REQUIRED WORK:
Show every line from the data below that includes "back".

[EXERCISE INPUT]

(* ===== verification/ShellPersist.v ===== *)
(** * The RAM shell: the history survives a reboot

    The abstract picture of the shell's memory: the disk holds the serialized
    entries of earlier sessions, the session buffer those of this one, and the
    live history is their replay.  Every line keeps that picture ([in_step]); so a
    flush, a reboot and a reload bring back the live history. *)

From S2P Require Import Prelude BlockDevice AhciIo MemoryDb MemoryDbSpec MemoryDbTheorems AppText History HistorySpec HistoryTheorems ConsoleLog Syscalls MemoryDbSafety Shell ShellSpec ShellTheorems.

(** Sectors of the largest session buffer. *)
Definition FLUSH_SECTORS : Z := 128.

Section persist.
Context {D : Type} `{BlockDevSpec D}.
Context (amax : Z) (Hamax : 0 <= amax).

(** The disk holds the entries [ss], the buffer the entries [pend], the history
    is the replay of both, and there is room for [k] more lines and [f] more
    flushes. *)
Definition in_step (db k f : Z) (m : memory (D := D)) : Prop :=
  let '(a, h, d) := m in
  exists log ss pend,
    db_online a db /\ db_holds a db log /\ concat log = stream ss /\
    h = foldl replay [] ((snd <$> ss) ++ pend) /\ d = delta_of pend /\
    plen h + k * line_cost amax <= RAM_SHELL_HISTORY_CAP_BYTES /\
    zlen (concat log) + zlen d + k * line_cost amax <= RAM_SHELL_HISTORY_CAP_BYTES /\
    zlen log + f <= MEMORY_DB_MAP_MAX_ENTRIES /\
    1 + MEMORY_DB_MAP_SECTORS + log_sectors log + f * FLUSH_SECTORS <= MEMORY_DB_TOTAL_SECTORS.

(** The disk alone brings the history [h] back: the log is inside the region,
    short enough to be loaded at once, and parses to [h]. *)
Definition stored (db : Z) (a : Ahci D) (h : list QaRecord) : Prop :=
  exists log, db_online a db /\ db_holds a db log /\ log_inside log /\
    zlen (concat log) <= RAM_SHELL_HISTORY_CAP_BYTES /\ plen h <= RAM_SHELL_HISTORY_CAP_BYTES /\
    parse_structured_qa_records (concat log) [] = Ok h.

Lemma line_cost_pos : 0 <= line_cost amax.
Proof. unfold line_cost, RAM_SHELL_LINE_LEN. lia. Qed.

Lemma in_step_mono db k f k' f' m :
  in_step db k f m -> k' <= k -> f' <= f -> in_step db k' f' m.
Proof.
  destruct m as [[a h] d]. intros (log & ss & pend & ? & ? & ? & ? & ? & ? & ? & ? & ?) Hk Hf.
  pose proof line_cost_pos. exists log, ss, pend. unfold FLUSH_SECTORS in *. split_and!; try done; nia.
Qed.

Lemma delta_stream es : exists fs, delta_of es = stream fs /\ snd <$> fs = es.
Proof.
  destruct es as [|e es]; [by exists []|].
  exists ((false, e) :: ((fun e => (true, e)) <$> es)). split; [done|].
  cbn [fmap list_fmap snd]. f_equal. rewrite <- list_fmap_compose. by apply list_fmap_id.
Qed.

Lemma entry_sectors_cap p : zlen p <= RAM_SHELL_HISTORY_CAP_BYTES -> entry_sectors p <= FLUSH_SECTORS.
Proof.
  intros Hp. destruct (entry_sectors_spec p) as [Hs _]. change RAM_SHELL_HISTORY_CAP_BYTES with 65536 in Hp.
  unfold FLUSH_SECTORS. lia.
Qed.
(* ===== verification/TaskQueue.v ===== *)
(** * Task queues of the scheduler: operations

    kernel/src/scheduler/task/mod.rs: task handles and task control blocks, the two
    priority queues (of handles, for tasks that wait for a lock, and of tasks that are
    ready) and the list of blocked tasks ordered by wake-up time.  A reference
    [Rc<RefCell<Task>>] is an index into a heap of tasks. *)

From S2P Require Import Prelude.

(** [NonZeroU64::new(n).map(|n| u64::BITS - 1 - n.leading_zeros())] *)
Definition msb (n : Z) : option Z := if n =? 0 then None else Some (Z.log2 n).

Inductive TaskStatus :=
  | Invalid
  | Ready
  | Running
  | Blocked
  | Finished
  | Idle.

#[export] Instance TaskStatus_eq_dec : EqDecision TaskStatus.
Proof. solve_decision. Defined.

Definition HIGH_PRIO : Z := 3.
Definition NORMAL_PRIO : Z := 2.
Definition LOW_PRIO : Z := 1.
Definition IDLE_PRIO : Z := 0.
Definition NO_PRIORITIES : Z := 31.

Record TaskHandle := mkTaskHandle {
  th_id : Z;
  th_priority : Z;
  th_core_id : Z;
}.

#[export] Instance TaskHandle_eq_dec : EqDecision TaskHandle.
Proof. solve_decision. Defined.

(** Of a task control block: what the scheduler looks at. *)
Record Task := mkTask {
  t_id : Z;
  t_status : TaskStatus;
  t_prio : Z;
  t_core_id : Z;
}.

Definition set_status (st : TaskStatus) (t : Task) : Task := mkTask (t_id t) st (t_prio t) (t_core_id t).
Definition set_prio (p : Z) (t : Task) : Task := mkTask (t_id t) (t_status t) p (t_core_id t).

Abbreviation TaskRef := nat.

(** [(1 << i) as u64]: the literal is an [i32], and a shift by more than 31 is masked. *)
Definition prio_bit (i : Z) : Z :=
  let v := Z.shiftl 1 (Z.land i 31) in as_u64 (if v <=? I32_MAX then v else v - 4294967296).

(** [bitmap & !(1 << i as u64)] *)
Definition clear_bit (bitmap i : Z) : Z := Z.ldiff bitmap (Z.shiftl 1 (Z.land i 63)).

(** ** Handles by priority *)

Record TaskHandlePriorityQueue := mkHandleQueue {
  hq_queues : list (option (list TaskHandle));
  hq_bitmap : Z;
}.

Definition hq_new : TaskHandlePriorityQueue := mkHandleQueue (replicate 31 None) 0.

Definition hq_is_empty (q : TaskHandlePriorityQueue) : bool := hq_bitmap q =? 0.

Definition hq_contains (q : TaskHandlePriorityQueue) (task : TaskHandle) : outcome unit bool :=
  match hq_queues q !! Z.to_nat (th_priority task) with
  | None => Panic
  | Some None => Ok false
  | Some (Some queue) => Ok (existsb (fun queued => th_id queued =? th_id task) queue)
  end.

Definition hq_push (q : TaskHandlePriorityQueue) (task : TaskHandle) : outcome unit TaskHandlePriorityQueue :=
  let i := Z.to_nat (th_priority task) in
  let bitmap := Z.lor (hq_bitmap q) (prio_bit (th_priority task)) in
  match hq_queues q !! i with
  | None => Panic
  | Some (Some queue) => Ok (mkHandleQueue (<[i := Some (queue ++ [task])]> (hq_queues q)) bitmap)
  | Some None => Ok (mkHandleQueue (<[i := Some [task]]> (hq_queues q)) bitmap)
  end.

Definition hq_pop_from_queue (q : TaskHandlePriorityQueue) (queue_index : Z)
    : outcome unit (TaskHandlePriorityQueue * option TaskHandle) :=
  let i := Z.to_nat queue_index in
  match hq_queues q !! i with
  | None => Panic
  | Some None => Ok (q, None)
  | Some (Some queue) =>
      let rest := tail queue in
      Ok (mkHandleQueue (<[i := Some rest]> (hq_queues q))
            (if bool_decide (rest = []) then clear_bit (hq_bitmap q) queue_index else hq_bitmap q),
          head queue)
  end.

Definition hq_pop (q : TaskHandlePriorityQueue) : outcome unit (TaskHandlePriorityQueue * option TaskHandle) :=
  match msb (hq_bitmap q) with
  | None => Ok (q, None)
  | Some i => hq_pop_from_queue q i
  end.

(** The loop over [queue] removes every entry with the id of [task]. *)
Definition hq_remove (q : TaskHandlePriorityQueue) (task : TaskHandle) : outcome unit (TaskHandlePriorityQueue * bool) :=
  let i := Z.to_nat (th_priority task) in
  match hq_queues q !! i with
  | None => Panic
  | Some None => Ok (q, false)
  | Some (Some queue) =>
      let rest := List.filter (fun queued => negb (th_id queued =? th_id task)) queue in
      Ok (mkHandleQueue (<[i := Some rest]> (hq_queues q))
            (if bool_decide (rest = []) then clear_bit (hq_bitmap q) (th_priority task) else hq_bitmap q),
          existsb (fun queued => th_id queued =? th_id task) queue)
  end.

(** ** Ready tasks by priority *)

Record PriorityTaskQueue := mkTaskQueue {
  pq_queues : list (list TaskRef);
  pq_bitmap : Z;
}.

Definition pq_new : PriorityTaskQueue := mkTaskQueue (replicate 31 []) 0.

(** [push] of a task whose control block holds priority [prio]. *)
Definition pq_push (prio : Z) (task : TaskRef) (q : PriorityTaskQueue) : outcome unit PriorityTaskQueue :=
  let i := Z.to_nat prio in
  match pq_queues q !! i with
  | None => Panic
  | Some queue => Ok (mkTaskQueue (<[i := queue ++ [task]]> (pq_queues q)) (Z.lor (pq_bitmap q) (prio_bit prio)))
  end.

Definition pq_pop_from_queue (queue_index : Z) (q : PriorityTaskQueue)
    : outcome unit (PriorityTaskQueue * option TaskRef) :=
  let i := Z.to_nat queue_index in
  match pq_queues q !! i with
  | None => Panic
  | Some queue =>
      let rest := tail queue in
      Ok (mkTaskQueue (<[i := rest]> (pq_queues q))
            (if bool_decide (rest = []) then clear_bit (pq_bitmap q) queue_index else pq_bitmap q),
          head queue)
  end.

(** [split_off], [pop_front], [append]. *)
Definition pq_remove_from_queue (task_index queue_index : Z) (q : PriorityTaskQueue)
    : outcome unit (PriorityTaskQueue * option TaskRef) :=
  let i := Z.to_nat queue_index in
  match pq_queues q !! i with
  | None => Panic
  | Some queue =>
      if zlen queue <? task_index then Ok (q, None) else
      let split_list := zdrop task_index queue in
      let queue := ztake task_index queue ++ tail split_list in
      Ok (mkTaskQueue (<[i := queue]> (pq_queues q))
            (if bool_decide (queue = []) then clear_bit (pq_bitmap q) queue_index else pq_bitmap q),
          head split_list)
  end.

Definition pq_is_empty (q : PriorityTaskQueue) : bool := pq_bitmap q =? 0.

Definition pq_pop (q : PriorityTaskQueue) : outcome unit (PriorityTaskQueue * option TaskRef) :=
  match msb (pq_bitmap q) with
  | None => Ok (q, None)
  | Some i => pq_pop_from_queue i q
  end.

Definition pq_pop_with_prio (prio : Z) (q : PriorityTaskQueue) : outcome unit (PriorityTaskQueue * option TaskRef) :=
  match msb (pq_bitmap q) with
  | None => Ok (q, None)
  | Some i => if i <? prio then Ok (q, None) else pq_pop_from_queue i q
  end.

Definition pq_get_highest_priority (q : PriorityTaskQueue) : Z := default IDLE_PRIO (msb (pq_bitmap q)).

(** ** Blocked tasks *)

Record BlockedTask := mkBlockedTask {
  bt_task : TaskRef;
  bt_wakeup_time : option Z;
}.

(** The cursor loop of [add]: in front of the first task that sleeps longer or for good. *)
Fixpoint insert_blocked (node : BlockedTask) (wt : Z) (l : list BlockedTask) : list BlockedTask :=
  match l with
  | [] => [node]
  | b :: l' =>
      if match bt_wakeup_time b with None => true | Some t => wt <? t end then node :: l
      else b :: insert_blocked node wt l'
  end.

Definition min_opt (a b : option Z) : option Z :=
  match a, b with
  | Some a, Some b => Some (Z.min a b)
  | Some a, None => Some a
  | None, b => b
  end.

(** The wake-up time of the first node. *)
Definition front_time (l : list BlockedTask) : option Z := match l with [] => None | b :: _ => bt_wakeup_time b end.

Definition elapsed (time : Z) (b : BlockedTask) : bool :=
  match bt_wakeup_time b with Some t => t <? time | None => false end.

[/EXERCISE INPUT]

RESPONSE AREA:
    flush, a reboot and a reload bring back the live history. *)
(** The disk alone brings the history [h] back: the log is inside the region,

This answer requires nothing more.